Ken Tuchman - Chairman and CEO
I don’t think we’re ready to really answer that right now. I think that we’re feeling very good about the opportunities, but the reality is that it is very difficult to say, even after contracts are signed as to the exact ramp of when that business comes on. And so I think it would premature for us to give you a definitive answer as to whether it replaces all that business.
David Doft - Analyst
Okay. And in the fourth quarter you took some charges related to potential actions with some capacity. Have you taken any actions following up on those charges at this point?
Margot Tekavec - CFO & EVP, International Operations
No, we haven’t taken any further write-offs, if that’s your question, David. We certainly got a little bit of help in the first quarter, although it was negligible related to the write-offs.
David Doft - Analyst
Okay. But you – I think the write-off came but the closing of the centers wasn’t necessarily scheduled at the time. You just wrote down the value?
Margot Tekavec - CFO & EVP, International Operations
Yeah, there were …
David Doft - Analyst
Have you closed down the centers, or?
Margot Tekavec - CFO & EVP, International Operations
There wasn’t center closures associated with that, David. It was impairments of the existing facilities.
David Doft - Analyst
Okay.
Margot Tekavec - CFO & EVP, International Operations
But we went through a calculation to look at the cash flows to see if they supported the facilities going forward. And there were certain locations in the international regions, as well as in the U.S., that we took an asset impairment.
David Doft - Analyst
Got it. Thanks for clearing that up.
Margot Tekavec - CFO & EVP, International Operations
Sure.
David Doft - Analyst
And then has the utilization rate of your capacity changed materially since the fourth quarter?

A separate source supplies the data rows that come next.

Lemma ialloc_spec s ts xs cs t :
  image s ts xs cs → 0 < t < 3 → Z.of_nat (length cs) + 2 ≤ NINODES →
  wp (ialloc t) (λ r s', r = inum_of (length cs) ∧ ∃ xs', image s' (ts ++ [t]) xs' (cs ++ [[]])) s.
Proof.
  intros [Hok Hdisk Hmeta Hty Htl Hfree Hfb Hfi Hlen Hsb Hsup] Ht Hn. unfold ialloc. apply wp_getS, wp_modify.
  destruct Hfi as [Hfi Hfi']. set (i := length cs) in *. assert (Ei : mk_freeinode s = inum_of i) by done. rewrite Ei.
  assert (Hin : 0 ≤ inum_of i < NINODES) by (unfold inum_of; lia). unfold NINODES in Hn. rewrite u32_small by (unfold inum_of; lia).
  set (x0 := fresh_inode (inum_of i) t 0 (replicate 13 0)).
  assert (Ex : set_isize (xint 0) (set_imeta 0 0 (xshort 1) (set_itype (xshort t) (din0 (inum_of i)))) = x0).
  { unfold x0, fresh_inode, din0, set_isize, set_imeta, set_itype. cbn. f_equal; [|done..]. assert (t = 1 ∨ t = 2) as [->| ->] by lia; done. }
  rewrite Ex. assert (Hfits : inode_fits x0) by (apply fresh_fits; [done|lia|done|]; intros a Ha; apply elem_of_replicate in Ha; lia).
  destruct (wimg_sect (mk_img s) (inum_of i) t 0 (replicate 13 0) Hin Hfits (f_sect _ _ _ _ Hok)) as [HWl HWk]. pose proof nmeta_val as Hnm.
  apply wp_bind. eapply wp_Ok; [apply winode_run; [done|done|done|done]|]. apply wp_ret. split; [done|]. exists (xs ++ [x0]).
  split; cbn [mk_img mk_freeblock mk_freeinode mk_len mk_sb mk_set_freeinode]; rewrite ?length_app; try assumption.
  - apply files_ok_snoc; [|done]. eapply files_ok_meta; [exact Hok| |done]. intros k Hk. apply HWk. lia.
  - intros j y Hy. assert (Hj : 0 ≤ inum_of j < NINODES).
    { apply lookup_lt_Some in Hy. rewrite length_app, (f_len _ _ _ _ Hok) in Hy. cbn in Hy. unfold inum_of, NINODES. fold i in Hy. lia. }
    unfold x0. rewrite (wimg_disk (mk_img s)); [|done|done|done|apply Hok]. apply snoc_cases in Hy as [[-> ->]|Hy].
    + rewrite (f_len _ _ _ _ Hok). by rewrite decide_True.
    + rewrite decide_False; [by apply Hdisk|]. apply lookup_lt_Some in Hy. rewrite (f_len _ _ _ _ Hok) in Hy. unfold inum_of. fold i in Hy. lia.
  - intros j y d Hy Hd. destruct (snoc_lt xs cs _ _ _ _ _ (f_len _ _ _ _ Hok) Hy Hd) as [(-> & -> & ->)|[Hy' Hd']].
    + exists t. split; [|done]. rewrite lookup_app_r by lia. fold i in Htl. by rewrite Htl, Nat.sub_diag.
    + destruct (Hmeta j y d Hy' Hd') as (t' & Ht' & ?). exists t'. split; [by apply lookup_app_l_Some|done].
  - intros t' [?|E%list_elem_of_singleton]%elem_of_app; [by apply Hty|by subst].
  - rewrite Htl. done.
  - intros j Hj. unfold x0. rewrite disk_type, wimg_disk; [|done|unfold inum_of in *; lia|done|apply Hok].
    rewrite decide_False by lia. rewrite <-disk_type. apply Hfree. lia.
  - rewrite needs_app. change (needs [[]]) with 0. lia.
  - unfold inum_of in *. cbn. fold i. unfold NINODES. lia.
  - reflexivity.
  - reflexivity.
  - by rewrite HWk by lia.
Qed.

Ken Tuchman - Chairman and CEO
Some areas yes, and in other areas no. But on balance I’d say no.
David Doft - Analyst
Great. That is it. Thank you very much.
Operator
Thank you. Our next question comes from Kit Case. Please state your company.
Kit Case - Analyst
Southwest Securities. A couple of questions. First of all, Nextel, can you comment on maybe how much during the quarter you had in extra costs from the Nextel transition. You know, how much did that impact you?
Margot Tekavec - CFO & EVP, International Operations
It probably impacted the margin sequentially about, by about a point or so, Kit.
Kit Case - Analyst
Okay.
Margot Tekavec - CFO & EVP, International Operations
And remember that it’s a transition plan that we outlined at the end of the fourth quarter, and at this point we are on a revised transition plan. And we feel good about the last half of the year.
Kit Case - Analyst
Okay. And you had during the quarter, though, in the operating margin, you had a reversal of $588,000 I guess from earlier charges. Is that, I guess that’s along the lines of the previous question. But should we expect any more reversals?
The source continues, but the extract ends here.